The physiological relevance of the control of HCV IRES activity by PKR in virus replication in vivo is not immediately clear because replicon cells represent an in vitro system. In the first instance, this result is inconsistent with the general notion of PKR as a negative regulator of viral protein synthesis and a mediator of the antiviral effects of IFN-α. Our hypothesis is that at the initial steps of the HCV life cycle, the presence of viral dsRNA or the core protein, which has recently been shown to function as an activator of the kinase (10), may induce the activity of PKR. Initially, activation of PKR may facilitate translation of the viral genes by enhancing IRES activity. At later stages of the viral life cycle, when sufficient amounts of the viral proteins have been produced, activation of PKR may be impaired in cells infected with viral quasispecies expressing NS5A and E2 proteins that are able to interact with and inhibit PKR (18, 57). Such a mechanism would be useful to the virus to maintain replication and bypass the destruction of infected cells by the prolonged activation of PKR (19).

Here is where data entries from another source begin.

(** Modelled from the spec: [support.ProcessFQDNsWithSource] is not among
    the sources.  Section 4.5, step 6: for every persisted or reused value
    a Finding is constructed and the batch returned; section 8: its
    relation is the source's name followed by [-discovered]. *)
Definition ProcessFQDNsWithSource (e : Event) (assets : list Entity) (src : Entity) : M unit :=
  emit (map (fun a => {| From := EvAsset e; FromName := asset_name (Asset (EvAsset e));
                         To := a; ToName := asset_name (Asset a);
                         Rel := asset_name (Asset src) +:+ "-discovered" |}) assets).

(** Modelled from the spec: [support.ProcessAssetsWithSource] is not among
    the sources.  Section 4.5, step 6: the batch of Findings is returned to
    the event system. *)
Definition ProcessAssetsWithSource (e : Event) (fs : list Finding) (src : Entity)
           (plugin handler : string) : M unit :=
  emit fs.

End support.

(** ** Package [utils/net/dns] *)
Module dns.

(** What follows the last wildcard label of [s], if it has one. *)
Fixpoint after_wildcard (s : string) : option string :=
  match s with
  | EmptyString => None
  | String c s' =>
      match after_wildcard s' with
      | Some r => Some r
      | None =>
          match s' with
          | String d r => if Ascii.eqb c "*" && Ascii.eqb d "." then Some r else None
          | EmptyString => None
          end
      end
  end.

(** Modelled from the spec: [dns.RemoveAsteriskLabel] is not among the
    sources.  Section 4.3 names wildcard-label stripping as part of
    normalization: the name loses everything up to and including its last
    wildcard label. *)
Definition RemoveAsteriskLabel (s : string) : string :=
  match after_wildcard s with
  | Some r => r
  | None => s
  end.

End dns.

Definition dquote : string := String (ascii_of_nat 34) EmptyString.
Definition newline : ascii := ascii_of_nat 10.

(** The scope test every [check] starts with:
    [conf == 0 || a == nil], then [!ok || f == nil || !strings.EqualFold(...)]
    on the canonical asset.  It yields the canonical name when the subject
    passes. *)
Definition canonical_fqdn (a : option OAMAsset) : option string :=
  match a with
  | Some (FQDN f_Name) => Some f_Name
  | _ => None
  end.

(** ** The registry and the logger, as [Start] and [Stop] use them *)

(** [*slog.Logger]: the groups and the attributes it was derived with. *)
Record Logger := { Groups : list string; Attrs : list (string * string) }.

Definition WithGroup (l : Logger) (g : string) : Logger :=
  {| Groups := Groups l ++ [g]; Attrs := Attrs l |}.

Definition With (l : Logger) (key value : string) : Logger :=
  {| Groups := Groups l; Attrs := Attrs l ++ [(key, value)] |}.

(** Modelled from the spec: [et.Handler] and [et.Registry] are not among the
    sources.  Section 6: the event system is a collaborator the pipeline
    registers itself with, against an evidence kind, with a priority and a
    maximum instance count.  The fields are those the [Start] methods set;
    the plugin is kept by its name. *)
Record Handler := {
  HPlugin : string;
  HName : string;
  Priority : Z;
  MaxInstances : Z;
  Transforms : list string;
  EventType : string;
  Callback : Env -> Event -> M error
}.

(** Calls on the registry, and on the loggers derived from its logger. *)
Inductive RegistryCall :=
| CallRegisterHandler (h : Handler) (err : error)
| CallInfo (l : Logger) (msg : string).

(** Modelled from the spec: the registry is opaque (section 6), so what
    [RegisterHandler] answers is left to it and may depend on the calls
    before; [Log] is the logger behind [r.Log()]. *)
Record Registry := {
  Answer : list RegistryCall -> Handler -> error;
  Log : Logger;
  calls : list RegistryCall
}.

(** [r.RegisterHandler(h)] *)
Definition RegisterHandler (r : Registry) (h : Handler) : error * Registry :=
  let err := Answer r (calls r) h in
  (err, {| Answer := Answer r; Log := Log r; calls := calls r ++ [CallRegisterHandler h err] |}).

(** [l.Info(msg)] *)
Definition Info (l : Logger) (msg : string) (r : Registry) : Registry :=
  {| Answer := Answer r; Log := Log r; calls := calls r ++ [CallInfo l msg] |}.

(** A plugin struct with its [log] field ([plog]), which is nil until
    [Start] sets it. *)
Record instance := { this : plugin; plog : option Logger }.

(** What the constructors return. *)
Definition constructed (p : plugin) : instance := {| this := p; plog := None |}.

(** [l.Info(msg)] on the [log] field: a nil logger makes the call panic,
    which is [None]. *)
Definition log_Info (c : instance) (msg : string) (r : Registry) : option Registry :=
  match plog c with
  | Some l => Some (Info l msg r)
  | None => None
  end.

(** ** Package [api]: Chaos, SecurityTrails, crt.sh *)
Module api.

Definition NewChaos : plugin :=
  {| name := "Chaos"; fmtstr := EmptyString; rlimit := 10;
     source := {| SourceName := "Chaos"; Confidence := 80 |} |}.

Definition NewSecurityTrails : plugin :=
  {| name := "SecurityTrails"; fmtstr := EmptyString; rlimit := 2;
     source := {| SourceName := "SecurityTrails"; Confidence := 80 |} |}.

Thus, in the case of HCV infection, the antiviral effects of PKR may be exerted at a level different from translation. For example, we show that the induction of PKR protein expression by IFN-α also coincides with the downregulation of viral RNA replication (Fig. 1) and that the viral 3′ UTR, which plays a crucial role in viral RNA replication (31, 65), functionally cross talks with PKR. These observations may provide a tentative, as yet unidentified link between the activation of PKR and inhibition of viral RNA replication.
Acknowledgments
We are grateful to R. Bartenschlager for pFKI389-NS3-3′ DNA and HCV replicon Huh7 cells, J. Dubuisson for anti-E2 antibodies, D. Taylor for GST-E2 and the E2 expression vector, K. F. Tsukiyama-Kohara for the pKIV vector, S. Pyronnet for the pcDNA3-CAT/Luc vector, A. Brasey (N. Sonenberg's lab) for rabbit polyclonal antibody to human eIF-2α, Boehringer Ingelheim Canada for anti-NS3 antibodies, K. Pantopoulos for critical reading of the manuscript and helpful suggestions, and members of our lab for helpful discussions.
This work was supported by a research grant from the Canadian Institutes for Health Research (CIHR) to A.E.K. and A.S. A.E.K. and M.L.L. are recipients of a CIHR scientist award and CIHR postdoctoral fellowship award, respectively.